15 Object+Detection+
15 Object+Detection+
15 Object+Detection+
Abstract. A system for persons who are blind or visually impaired that runs on Android. For users who
are visually impaired, it offers object detection in the close vicinity. This technique aids those who are blind in
recognising everyday objects such as a chair, table, phone, etc. in their environment. This system helps the
blind person buy at the supermarket by using an RGB colour camera to capture images of the immediate area
and deep learning to recognise the type and placement of objects in front of the blind person. This method
builds two sets of picture databases with a combined total of nine categories, each with an object detection
system based on an SSD network as well as an object classification system based on a MobileNets network, to
train a neural network. In order to install an object categorization network on an Android phone, this system is
constructed of an Android - TensorFlow interface. The Android terminal now has a voice announcement
feature that notifies the blind person in real time when an object is recognised. For persons with vision
impairments, this system has been shown to be more effective.
Keyword : Blind, Deep Learning, Object Detection, Object Classification, Convolutional Neural Network
1. Introduction
The field of computer vision has always been an active area of research, and in this paper, we have a device
integrated with its application (object detection) and running in real-time. Due to the limited processing power
of the project equipment, we need a lightweight object detection model for real-time detection. Available light
models are TinyYOLO and SSD MobileNet. In this paper, we use SSD MobileNet. Research background and
significance. This topic is a subdivision of the big topic of blind visual aids, aiming to use deep learning-based.

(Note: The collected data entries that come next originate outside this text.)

Lemma updatePodMetrics_no_query_without_client_witness :
  cache.prometheusApi Example.store = None /\
  exists c' evs,
    cache.updatePodMetrics (P := Example.package) Example.scrape Example.store
      = Go.Returned c' /\
    cache.prometheusApi c' = None /\
    cache.events c' = cache.events Example.store ++ evs /\
    forall query, cache.Query query ∉ evs.
Proof.
  split; [reflexivity|].
  apply (updatePodMetrics_no_query_without_client (P := Example.package)
           Example.scrape Example.store).
  reflexivity.
Defined.

(** ** The rest of the refresh tick *)

Section ModelMetrics.
Import cache.
Context {P : Package}.
Variable ParseMetricsURL : string -> gmap string MetricFamily * option string.

(** [updateModelMetrics]: [c.mu.Lock(); defer c.mu.Unlock()], and the line
    about the client that is not there; the function does nothing else. *)
Definition updateModelMetrics (c : Store) : Store :=
  let c := emit c Lock in
  let c :=
    match prometheusApi c with
    | None => emit c prometheusSkipped
    | Some _ => c
    end in
  emit c Unlock.

(** The line [updateModelMetrics] writes for the store. *)
Definition skippedLine (c : Store) : list event :=
  match prometheusApi c with
  | None => [prometheusSkipped]
  | Some _ => []
  end.

Lemma updateModelMetrics_events c :
  events (updateModelMetrics c) = events c ++ Lock :: skippedLine c ++ [Unlock].
Proof.
  unfold updateModelMetrics, skippedLine. simpl.
  destruct (prometheusApi c); simpl; by rewrite <- ?app_assoc.
Qed.
(** The positions in the trace are those of the triggers. *)
Lemma triggers_run_index self i ts locals s s' evs locals' :
  triggers_run self i ts locals s s' evs locals' ->
  (forall j c, (j, c) ∈ get_matches evs -> i <= j < i + length ts) /\
  (forall j n d, (j, n, d) ∈ run_actions evs -> i <= j < i + length ts).
Proof.
  induction 1 as [|i t ts locals s s1 ev1 s' ev2 locals' Heff _ [IHg IHr]].
  - split; intros ? ?; [|intros ?]; intros H; by apply elem_of_nil in H.
  - destruct Heff as (keys & data & _ & _ & _ & _ & _ & Hgm & Hra & _).
    split.
    + intros j c. rewrite get_matches_app, Hgm.
      intros [Hin|Hin]%elem_of_app.
      * apply list_elem_of_singleton in Hin as [= -> _]. simpl. lia.
      * apply IHg in Hin. simpl. lia.
    + intros j n d. rewrite run_actions_app, Hra.
      intros [Hin|Hin]%elem_of_app.
      * apply list_elem_of_fmap in Hin as (? & [= -> _ _] & _). simpl. lia.
      * apply IHr in Hin. simpl. lia.
Qed.



(** The files after the loop: those whose removal was attempted and could
    succeed are gone, the others are as before. *)
Lemma triggers_run_files self i ts locals s s' evs locals' :
  triggers_run self i ts locals s s' evs locals' ->
  forall q, files s' !! q =
    if bool_decide (q ∈ removes evs) && can_remove s q then None
    else files s !! q.
Proof.
  induction 1 as [|i t ts locals s s1 ev1 s' ev2 locals' Heff Hrun IH].
  - done.
  - destruct Heff as (keys & data & _ & _ & _ & _ & _ & _ & _ & Hrm & Hf & _).
    assert (Hf1 : forall q, files s1 !! q =
               if bool_decide (q ∈ removes ev1) && can_remove s q
               then None else files s !! q).
    { intros q. rewrite Hf, Hrm. by destruct (canMatchMultiple self). }
    intros q. rewrite IH, removes_app. unfold can_remove at 1.
    rewrite (Hf1 q).
    destruct (decide (q ∈ removes ev1)) as [Hin|Hnin].
    + rewrite (bool_decide_eq_true_2 (q ∈ removes ev1)) by done.
      rewrite (bool_decide_eq_true_2 (q ∈ _ ++ _))
        by (apply elem_of_app; by left).
      simpl. destruct (can_remove s q) eqn:Hc.
      * by rewrite andb_false_r.
      * unfold can_remove in Hc. rewrite Hc. by rewrite andb_false_r.
    + rewrite (bool_decide_eq_false_2 (q ∈ removes ev1)) by done. simpl.
      fold (can_remove s q).
      destruct (decide (q ∈ removes ev2)) as [Hin2|Hnin2].
      * rewrite !bool_decide_eq_true_2; [done | | done].
        apply elem_of_app; by right.
      * rewrite !bool_decide_eq_false_2; [done | | done].
        intros [?|?]%elem_of_app; done.
Qed.
(** A parsed value without a zone, or in UTC, is printed as it reads. *)
Lemma in_utc_same `{Collaborators} (dt : datetime) :
  valid_datetime dt = true -> tzinfo dt = None \/ tzinfo dt = utc ->
  in_utc dt = Ok (with_tzinfo utc dt).
Proof.
  intros Hv Htz. unfold in_utc, astimezone_utc.
  destruct Htz as [Htz | Htz]; rewrite Htz.
  - cbn [tzinfo with_tzinfo utc microsecond]. rewrite Z.sub_0_r.
    apply (of_wall_seconds_wall_seconds (with_tzinfo utc dt) utc Hv).
  - cbn [utc]. rewrite Htz. cbn [utc]. rewrite Z.sub_0_r.
    apply of_wall_seconds_wall_seconds, Hv.
Qed.

(** ** The collection builder *)

Lemma has_title_empty (c : episode) : title c = [] -> has_title c = false.
Proof. unfold has_title. intros ->. reflexivity. Qed.

Lemma has_title_nonempty (c : episode) : title c <> [] -> has_title c = true.
Proof. unfold has_title. destruct (title c); [congruence | reflexivity]. Qed.

(** C1.  The candidates are the normalized entries in feed order; the
    limit is applied to them before the filter on the title, for every
    limit [n]; a limit [n >= 0] keeps the [n] leading candidates; and a
    feed of two entries whose titles normalize to [""] and a non-empty
    string gives no episode under limit 1, whereas it gives the second
    episode without a limit, as would a limit applied after the filter. *)
Theorem limit_before_title_filter `{Collaborators} :
  (forall (n : Z) (feed_entries : list entry),
     build_episodes (Some n) feed_entries =
       (candidates ← mapM normalize_entry feed_entries;
        Ok (sort_desc sort_key
              (List.filter has_title (slice_to n candidates)))))
  /\ (forall (feed_entries : list entry) (candidates : list episode),
        mapM normalize_entry feed_entries = Ok candidates ->
        Forall2 (fun e c => normalize_entry e = Ok c) feed_entries candidates)
  /\ (forall (n : Z) (candidates : list episode),
        0 <= n -> slice_to n candidates = take (Z.to_nat n) candidates)
  /\ (forall (a b : entry) (ca cb : episode),
        normalize_entry a = Ok ca -> normalize_entry b = Ok cb ->
        title ca = [] -> title cb <> [] ->
        build_episodes (Some 1) [a; b] = Ok []
        /\ build_episodes None [a; b] = Ok [cb]
        /\ take 1 (List.filter has_title [ca; cb]) = [cb]).
Proof.
  split; [|split; [|split]].
  - intros n feed_entries. reflexivity.
  - intros feed_entries candidates. apply mapM_Ok_Forall2.
  - intros n candidates Hn. apply slice_to_nonneg, Hn.
  - intros a b ca cb Ha Hb Hca Hcb.
    unfold build_episodes. simpl. rewrite Ha, Hb. simpl.
    unfold select_episodes. simpl.
    rewrite (has_title_empty ca Hca), (has_title_nonempty cb Hcb).
    repeat split; reflexivity.
Qed.

Lemma limit_before_title_filter_witness :
  @build_episodes (reference ok_reply no_feed) (Some 1)
    [titled ""; titled "B"] = Ok [].
Proof.
  refine (proj1 (proj2 (proj2 (proj2 (@limit_before_title_filter
            (reference ok_reply no_feed)))) (titled "") (titled "B")
            (mk_episode _ [] [] None None None None)
            (mk_episode _ (str_lit "B") [] None None None None)
            _ _ _ _)).
  - vm_compute. reflexivity.
  - vm_compute. reflexivity.
  - reflexivity.
  - discriminate.
Defined.

(** C10.  With limit 0 no episode is left, whatever the feed; a negative
    limit [-k] keeps all candidates but the last [k], which is not "the
    [m] leading candidates" for any fixed [m]. *)
Theorem limit_zero_and_negative `{Collaborators} :
  (forall feed_entries : list entry,
     build_episodes (Some 0) feed_entries =
       (_ ← mapM normalize_entry feed_entries; Ok []))
  /\ (forall candidates : list episode,
        select_episodes (Some 0) candidates = [])
  /\ (forall (k : Z) (candidates : list episode),
        0 < k ->
        select_episodes (Some (- k)) candidates =
          sort_desc sort_key
            (List.filter has_title
               (take (length candidates - Z.to_nat k) candidates))
        /\ exists last_k,
             candidates = slice_to (- k) candidates ++ last_k
             /\ length last_k = Nat.min (Z.to_nat k) (length candidates))
  /\ (forall k : Z,
        0 < k ->
        ~ exists m : nat,
            forall candidates : list episode,
              slice_to (- k) candidates = take m candidates).
Proof.
  split; [|split; [|split]].
  - intros feed_entries. unfold build_episodes, select_episodes.
    destruct (mapM normalize_entry feed_entries) as [cs|e]; simpl;
      [|reflexivity].
    rewrite slice_to_zero. reflexivity.
  - intros candidates. unfold select_episodes.
    rewrite slice_to_zero. reflexivity.
  - intros k candidates Hk. split.
    + unfold select_episodes. rewrite slice_to_negative by exact Hk.
      reflexivity.
    + apply slice_to_negative_drops_last, Hk.
  - intros k Hk [m Hm].
    specialize (Hm (List.repeat blank_episode (m + Z.to_nat k + 1))).
    rewrite slice_to_negative in Hm by exact Hk.
    apply (f_equal length) in Hm.
    rewrite !length_take, repeat_length in Hm. lia.
Qed.

Lemma limit_zero_and_negative_witness :
  @select_episodes (reference ok_reply no_feed) (Some (- 1))
    [blank_episode; blank_episode] =
  sort_desc (@sort_key (reference ok_reply no_feed))
    (List.filter has_title (take (2 - Z.to_nat 1) [blank_episode; blank_episode])).
Proof.
  refine (proj1 (proj1 (proj2 (proj2 (@limit_zero_and_negative
            (reference ok_reply no_feed)))) 1
            [blank_episode; blank_episode] _)).
  lia.
Defined.

(** ** The order of the episodes *)

Lemma sort_key_absent `{Collaborators} (e : episode) :
  truthy (published e) = false -> sort_key e = 0.
Proof. unfold sort_key. intros ->. reflexivity. Qed.

Lemma sort_key_unparsed `{Collaborators} (e : episode) (s : pystr) :
  published e = Some s ->
  datetime_fromisoformat (replace (str_lit "Z") (str_lit "+00:00") s) = None ->
  sort_key e = 0.
Proof.
  unfold sort_key. intros -> Hs. simpl. rewrite Hs.
  destruct (negb _); reflexivity.
Qed.

Lemma sort_key_parsed `{Collaborators} (e : episode) (s : pystr)
  (dt : datetime) :
  published e = Some s -> s <> [] ->
  datetime_fromisoformat (replace (str_lit "Z") (str_lit "+00:00") s)
    = Some dt ->
  sort_key e = timestamp dt.
Proof.
  unfold sort_key. intros -> Hne Hs. simpl. rewrite Hs.
  destruct s; [congruence | reflexivity].
Qed.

The related network and algorithm in the field of object detection are used to detect objects in their daily life,
and the detection results are Feedback to blind people to help blind people improve their day-to-day life.
According to statistics on people with visual impairment and blindness released by the World Health
Organization in October 2017 Look, about 253 million people worldwide are currently visually impaired. 36
million of them are blind, 2.17 million people have moderate to severe visual impairment. The number of blind
people is huge. Vision, hearing, touch, and smell constitute the most important perception systems of human
beings. vision is human experience and the primary source of knowledge. The impact of picture information on
human perception is far greater than that of other media information. Therefore, to solve the visual impairment
of the visually impaired the issue of access to information became a pressing need. One of the burgeoning areas
of current deep learning research is computer vision, and object detection in computer vision is a crucial area of
the digital world. Images have evolved into an essential information medium, and enormous volumes of image
data are being created every second. Accurately identifying things in photos is also becoming more and more
crucial as a result of this [1]. It is the object classification's job to evaluate the input. Output a series of labels
with scores indicating the category of interest and the possibility of an object appearing in the input image to
determine whether there are objects of the specified category in the image [2]. The object's location and field of
view, its centre or closed boundary, its output object's bounding box, etc. The most popular option is the
bounding box for the shape [3]. Its purpose is to help blind people obtain the classification information of
images in a specific environment and process them. android application cameras can obtain environmental
information, and identify the type of objects, such as computers, bags, toothbrushes, and other daily necessities.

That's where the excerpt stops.